After a few seasons of charters, the Goldens realized that from a business standpoint Nantucket was not the best harbor for the lightship. Although the ship’s name and opulence tied in well with the island, what was needed was a major commercial port or one with a longer season. In 2006, the Goldens reluctantly put their beloved lightship on the market for $7.6 million so they could spend more time at home with their young son, but they hoped that any potential new owner would allow them to maintain a minority stake in the vessel.

Unable to find a buyer for the lightship, the Goldens have explored other options of making their investment commercially viable. During 2008, Nantucket Lightship was under charter to the waterfront DELAMAR Hotel in Greenwich, Connecticut, where it was available for overnight stays. In 2009, the lightship was moored at North Cove Marina in Lower Manhattan, where staterooms with a view of the Hudson River could be had for $395.

It would be great to spend a night on the lightship with some of the sailors who served aboard her to hear the tales of their service and learn what they think about their lightship’s spiffy accommodations.
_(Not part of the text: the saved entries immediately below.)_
(** * The interactive bash session of the sandbox runtime

    A shallow embedding of [openhands/runtime/utils/bash.py]: the command
    splitter, the shell-safe escaper, the PS1 framing of pane captures and
    the [BashSession] execution engine, followed by the properties proved
    about them.  The startup command of the action execution server
    ([openhands/runtime/utils/command.py]) and the listing of git changes
    of the runtime ([openhands/runtime/base.py]) are embedded beside it.

    Conventions of the embedding.
    - A Python [str] is a [string]; its characters are the 8-bit codes of
      [ascii] (code points above 255 are outside the model).
    - Offsets into a string ([re.Match.start()], [node.pos], slice bounds)
      are [nat]: the code never builds a negative one.
    - Wall-clock readings ([time.time()]) and durations are [Z] ticks of an
      unspecified unit; the rounding of floating point is not modelled.
    - The terminal multiplexer, the clock, the process table and the shell
      grammar parser are outside the program.  Their answers come from a
      [World] (an oracle indexed by the number of external calls made so
      far); what the program sends to them is recorded in a list of
      [Effect]s.
    - A method that can raise returns a [result]; the session object and
      the effect log are threaded through a small state monad. *)

From Stdlib Require Import String Ascii List ZArith Lia Bool Arith DecimalString.
Import ListNotations.
Local Open Scope list_scope.
Local Open Scope string_scope.

(** ** Python strings *)

Module PyStr.

(** [str.isspace] on one character, for the code points the model has:
    TAB, LF, VT, FF, CR, FS, GS, RS, US, SPACE, NEL and NBSP. *)
Definition is_space (c : ascii) : bool :=
  let n := nat_of_ascii c in
  (((9 <=? n) && (n <=? 13)) || ((28 <=? n) && (n <=? 32))
   || (n =? 133) || (n =? 160))%nat.

(** The one-character string ["\n"]. *)
Definition NL : string := String "010"%char EmptyString.

(** The one-character string of a double quote. *)
Definition dquote : string := String "034"%char EmptyString.

(** [s[n:]] *)
Fixpoint drop (n : nat) (s : string) : string :=
  match n, s with
  | 0, _ => s
  | S _, EmptyString => EmptyString
  | S n', String _ s' => drop n' s'
  end.

(** [s[:n]] *)
Fixpoint take (n : nat) (s : string) : string :=
  match n, s with
  | 0, _ => EmptyString
  | S _, EmptyString => EmptyString
  | S n', String c s' => String c (take n' s')
  end.

(** [s[a:b]] for non-negative [a] and [b]: empty when [b <= a], clipped
    at the end of [s]. *)
Definition slice (a b : nat) (s : string) : string := take (b - a) (drop a s).

(** [s.lstrip()] *)
Fixpoint lstrip (s : string) : string :=
  match s with
  | EmptyString => EmptyString
  | String c s' => if is_space c then lstrip s' else s
  end.

(** [s.rstrip()] *)
Fixpoint rstrip (s : string) : string :=
  match s with
  | EmptyString => EmptyString
  | String c s' =>
      match rstrip s' with
      | EmptyString => if is_space c then EmptyString else String c EmptyString
      | r => String c r
      end
  end.

(** [s.strip()] *)
Definition strip (s : string) : string := lstrip (rstrip s).

(** [Some rest] when [s = p + rest]. *)
Fixpoint strip_prefix (p s : string) : option string :=
  match p, s with
  | EmptyString, _ => Some s
  | String _ _, EmptyString => None
  | String a p', String b s' => if Ascii.eqb a b then strip_prefix p' s' else None
  end.

(** [s.startswith(p)] *)
Definition startswith (s p : string) : bool :=
  match strip_prefix p s with Some _ => true | None => false end.

(** [s.removeprefix(p)] *)
Definition removeprefix (s p : string) : string :=
  match strip_prefix p s with Some rest => rest | None => s end.

(** [s.endswith(suf)] *)
Definition endswith (s suf : string) : bool :=
  (String.length suf <=? String.length s)%nat
  && String.eqb (drop (String.length s - String.length suf) s) suf.

(** The line boundaries of [str.splitlines] among the modelled code
    points, CR apart: LF, VT, FF, FS, GS, RS and NEL. *)
Definition is_linebreak (c : ascii) : bool :=
  let n := nat_of_ascii c in
  (((10 <=? n) && (n <=? 12)) || ((28 <=? n) && (n <=? 30)) || (n =? 133))%nat.

Definition is_cr (c : ascii) : bool := (nat_of_ascii c =? 13)%nat.
Definition is_lf (c : ascii) : bool := (nat_of_ascii c =? 10)%nat.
In late August 2009, Bill Golden anchored his lightship off the Kennedy compound at Hyannis and flashed its main beacon from dusk until dawn to honor the late Senator Kennedy, who had been a guest aboard the lightship on a few occasions. A second light was shone on the Mya, Kennedy’s prized fifty-foot Concordia schooner.

For the summer of 2013, the lightship was anchored at Jamestown, Rhode Island. Starting in 2015, the lightship was in New York City and spent most of the time in Brooklyn. By 2020, the lightship was in Boston Harbor. A website was set up for scheduling events on the lightship, but the website is no longer active. The lightship was again placed on the market in 2016 with an asking price of $5.2 million, and in 2020, it was listed for $4.95 million.

Lightship Specifications

  • Builder: USCG, Curtis Bay, Maryland.
  • Length: 128' 0"
  • Beam: 30'
  • Draft: 11'
  • Displacement: 617 Tons
  • Illumination Apparatus: Duplex 500mm electric lens on foremast, 15,000cp each light
  • Propulsion: 550 hp Diesel
  • Fog Signal: Twin F2T diaphones mounted aft of pilot house

Station Assignments

  • 1951 – 1969: San Francisco (CA)
  • 1969 – 1971: Blunts Reef (CA)
  • 1971 – 1975: Portland (ME)
  • 1975 – 1983: Nantucket Shoals (MA)

References

  1. USCG Lightship Index.
  2. “Nantucket lightship is reborn in Lower Manhattan,” Joshua Balling, Inquirer and Mirror, March 29, 2009.